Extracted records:

(** C7 at the assignments [test_positions] and [test_energies] expect to
    fail, with N = 2. *)
Lemma wrong_shape_rejected_without_effect_witness :
  attr_set Positions (PySeq [PyInt 1; PyInt 2; PyInt 3]) state2
    = (Raise TypeError, state2)
  /\ attr_set Energies
       (PySeq [PySeq [PyInt 1; PyInt 2]; PySeq [PyInt 3; PyInt 4]]) state2
     = (Raise TypeError, state2).
Proof.
  split.
  - refine (proj1 (wrong_shape_rejected_without_effect
                     Positions state2 (PySeq [PyInt 1; PyInt 2; PyInt 3])
                     eq_refl)
                  (NdFloat64 [1; 3] [1; 2; 3]%float) eq_refl _).
    discriminate.
  - refine (proj1 (proj2 (wrong_shape_rejected_without_effect
                     Energies state2
                     (PySeq [PySeq [PyInt 1; PyInt 2]; PySeq [PyInt 3; PyInt 4]])
                     eq_refl))
                  (NdFloat64 [2; 2] [1; 2; 3; 4]%float) [2; 2]
                  eq_refl eq_refl _).
    left. simpl. lia.
Defined.

(** ** Conversion of scalars and flat sequences *)

Lemma py_scalar_isscalar (x : pyobj) : np_isscalar x = true <-> py_scalar x.
Proof.
  split.
  - destruct x; try discriminate; constructor.
  - intros []; reflexivity.
Qed.

Lemma py_scalar_shape (x : pyobj) : py_scalar x -> discover_shape x = Ok [].
Proof. intros []; reflexivity. Qed.

Lemma py_scalar_data (x : pyobj) (d : list float) :
  py_scalar x -> flat_data x = Ok d -> exists f, d = [f].
Proof.
  intros [b | z | f] H; simpl in H.
  - injection H as <-; eexists; reflexivity.
  - destruct (float_of_int z) as [y|]; [|discriminate].
    injection H as <-; eexists; reflexivity.
  - injection H as <-; eexists; reflexivity.
Qed.

Lemma np_array_of_shape (v : pyobj) (k : nat) (sh : shape_t) (d : list float) :
  discover_shape v = Ok sh -> (length sh <= NPY_MAXDIMS)%nat ->
  flat_data v = Ok d ->
  np_array v k = Ok (NdFloat64 (promote k sh) d).
Proof.
  intros Hs Hlen Hd. unfold np_array. rewrite Hs. simpl.
  apply Nat.ltb_ge in Hlen. rewrite Hlen, Hd. reflexivity.
Qed.

Lemma triple_shape (x y z : pyobj) :
  py_scalar x -> py_scalar y -> py_scalar z ->
  discover_shape (PySeq [x; y; z]) = Ok [3].
Proof.
  intros Hx Hy Hz. rewrite discover_shape_seq. simpl.
  rewrite (py_scalar_shape x Hx), (py_scalar_shape y Hy),
    (py_scalar_shape z Hz). reflexivity.
Qed.

Lemma triple_data (x y z : pyobj) (d : list float) :
  py_scalar x -> py_scalar y -> py_scalar z ->
  flat_data (PySeq [x; y; z]) = Ok d -> length d = 3%nat.
Proof.
  intros Hx Hy Hz H. rewrite flat_data_seq in H. simpl in H.
  destruct (flat_data x) as [dx|] eqn:Ex; [|discriminate].
  destruct (flat_data y) as [dy|] eqn:Ey; [|discriminate].
  destruct (flat_data z) as [dz|] eqn:Ez; [|discriminate].
  destruct (py_scalar_data x dx Hx Ex) as [fx ->].
  destruct (py_scalar_data y dy Hy Ey) as [fy ->].
  destruct (py_scalar_data z dz Hz Ez) as [fz ->].
  simpl in H. injection H as <-. reflexivity.
Qed.

(** C8.  With N = 1 a flat sequence of three numbers assigned to
    [positions], [velocities] or [forces] is stored as the (1,3) array of
    its three entries, and a single number assigned to [energies] is stored
    as a (1,) array; with any other N the same assignments raise
    [TypeError] and change nothing. *)
Theorem single_particle_promotion (s : State) :
  (forall a x y z d,
      a = Positions \/ a = Velocities \/ a = Forces ->
      py_scalar x -> py_scalar y -> py_scalar z ->
      flat_data (PySeq [x; y; z]) = Ok d ->
      length d = 3%nat
      /\ (_N s = 1 ->
          attr_set a (PySeq [x; y; z]) s
            = (Ok tt, attr_put a (NdFloat64 [1; 3] d) s)
          /\ attr_get a (attr_put a (NdFloat64 [1; 3] d) s)
             = Some (NdFloat64 [1; 3] d))
      /\ (_N s <> 1 ->
          attr_set a (PySeq [x; y; z]) s = (Raise TypeError, s)))
  /\ (forall x d,
        py_scalar x -> flat_data x = Ok d ->
        length d = 1%nat
        /\ (_N s = 1 ->
            StateM.energies_set x s
              = (Ok tt, with_energies (Some (NdFloat64 [1] d)) s))
        /\ (_N s <> 1 ->
            StateM.energies_set x s = (Raise TypeError, s))).
Proof.
  split.
  - intros a x y z d Ha Hx Hy Hz Hd.
    assert (Hconv : np_array (PySeq [x; y; z]) (attr_ndmin a)
                    = Ok (NdFloat64 [1; 3] d)).
    { rewrite (np_array_of_shape _ _ [3] d (triple_shape x y z Hx Hy Hz));
        [| unfold NPY_MAXDIMS; simpl; lia | exact Hd].
      destruct Ha as [-> | [-> | ->]]; reflexivity. }
    assert (Hres : attr_resets a (PySeq [x; y; z]) = false)
      by (destruct a; reflexivity).
    assert (Hsh : attr_shape a (_N s) = [_N s; 3])
      by (destruct Ha as [-> | [-> | ->]]; reflexivity).
    split; [exact (triple_data x y z d Hx Hy Hz Hd)|]. split.
    + intros HN. split.
      * rewrite attr_set_eq, Hres, Hconv, Hsh, HN. reflexivity.
      * destruct Ha as [-> | [-> | ->]]; reflexivity.
    + intros HN. rewrite attr_set_eq, Hres, Hconv, Hsh.
      cbn [nd_shape]. rewrite shape_eqb_neq; [reflexivity|].
      intros E; injection E as E; auto.
  - intros x d Hx Hd.
    assert (Hconv : np_array x 1 = Ok (NdFloat64 [1] d)).
    { rewrite (np_array_of_shape _ _ [] d (py_scalar_shape x Hx));
        [reflexivity | unfold NPY_MAXDIMS; simpl; lia | exact Hd]. }
    assert (Hres : attr_resets Energies x = false)
      by (destruct Hx; reflexivity).
    destruct (py_scalar_data x d Hx Hd) as [f ->].
    split; [reflexivity|].
    change StateM.energies_set with (attr_set Energies).
    rewrite attr_set_eq, Hres. cbn [attr_ndmin]. rewrite Hconv.
    cbn [nd_shape attr_shape attr_put].
    split; intros HN.
    + rewrite HN. reflexivity.
    + rewrite shape_eqb_neq; [reflexivity|].
      intros E; injection E as E; auto.
Qed.
(** * python-etcd client: a shallow embedding of [src/etcd/client.py]

    The module defines one class, [Client], whose methods map key-value
    operations onto etcd's REST interface.  The embedding follows the
    methods line by line:

    - Python values that travel in request parameters are [pyval]s, and a
      parameter dictionary is a [gmap string pyval];
    - exceptions are values of [exn]; a computation that may raise returns a
      [result];
    - methods that reach the HTTP pool run in the monad [M], which threads
      the list of requests sent so far and may raise;
    - what the module imports but does not define ([json.loads], the
      [etcd.EtcdResult] constructor, [etcd.EtcdError.handle], and the
      urllib3 pool behind [self.http]) is an interface (a type class) the
      development is parametric in.

    Line 174 of the source ([def write(...)]) lacks its closing colon; the
    body of [write] is embedded as it is written below that line. *)

From Stdlib Require Import Ascii.
From stdpp Require Import gmap strings list pretty.

Open Scope Z_scope.

(** ** Python values and exceptions *)

(** Values that occur as request parameters: [None], booleans, integers and
    strings. *)
Inductive pyval : Type :=
| PNone
| PBool (b : bool)
| PInt (n : Z)
| PStr (s : string).

(** A keyword/parameter dictionary. *)
Abbreviation dict := (gmap string pyval).

(** The exceptions that can travel through the client's methods. *)
Inductive exn : Type :=
| AttributeError (name : string)
| NameError (name : string)
| UnboundLocalError (name : string)
| TypeError
| ValueError
| KeyError
| StopIteration
| EtcdException (msg : string)
| HTTPError (msg : string).

(** [except KeyError] *)
Definition is_KeyError (e : exn) : bool :=
  match e with KeyError => true | _ => false end.

Inductive result (A : Type) : Type :=
| Ok (a : A)
| Raise (e : exn).
Arguments Ok {A} a.
Arguments Raise {A} e.

#[global] Instance result_ret : MRet result := λ A a, Ok a.
#[global] Instance result_bind : MBind result := λ A B f r,
  match r with Ok a => f a | Raise e => Raise e end.
#[global] Instance result_fmap : FMap result := λ A B f r,
  match r with Ok a => Ok (f a) | Raise e => Raise e end.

REQUIRED ACTION - Copy each line, exactly, that falls between the line containing "PBool (b : bool)" and the end of the entries, both included.

SOLUTION -
| PBool (b : bool)
| PInt (n : Z)
| PStr (s : string).

(** A keyword/parameter dictionary. *)
Abbreviation dict := (gmap string pyval).

(** The exceptions that can travel through the client's methods. *)
Inductive exn : Type :=
| AttributeError (name : string)
| NameError (name : string)
| UnboundLocalError (name : string)
| TypeError
| ValueError
| KeyError
| StopIteration
| EtcdException (msg : string)
| HTTPError (msg : string).

(** [except KeyError] *)
Definition is_KeyError (e : exn) : bool :=
  match e with KeyError => true | _ => false end.

Inductive result (A : Type) : Type :=
| Ok (a : A)
| Raise (e : exn).
Arguments Ok {A} a.
Arguments Raise {A} e.

#[global] Instance result_ret : MRet result := λ A a, Ok a.
#[global] Instance result_bind : MBind result := λ A B f r,
  match r with Ok a => f a | Raise e => Raise e end.
#[global] Instance result_fmap : FMap result := λ A B f r,
  match r with Ok a => Ok (f a) | Raise e => Raise e end.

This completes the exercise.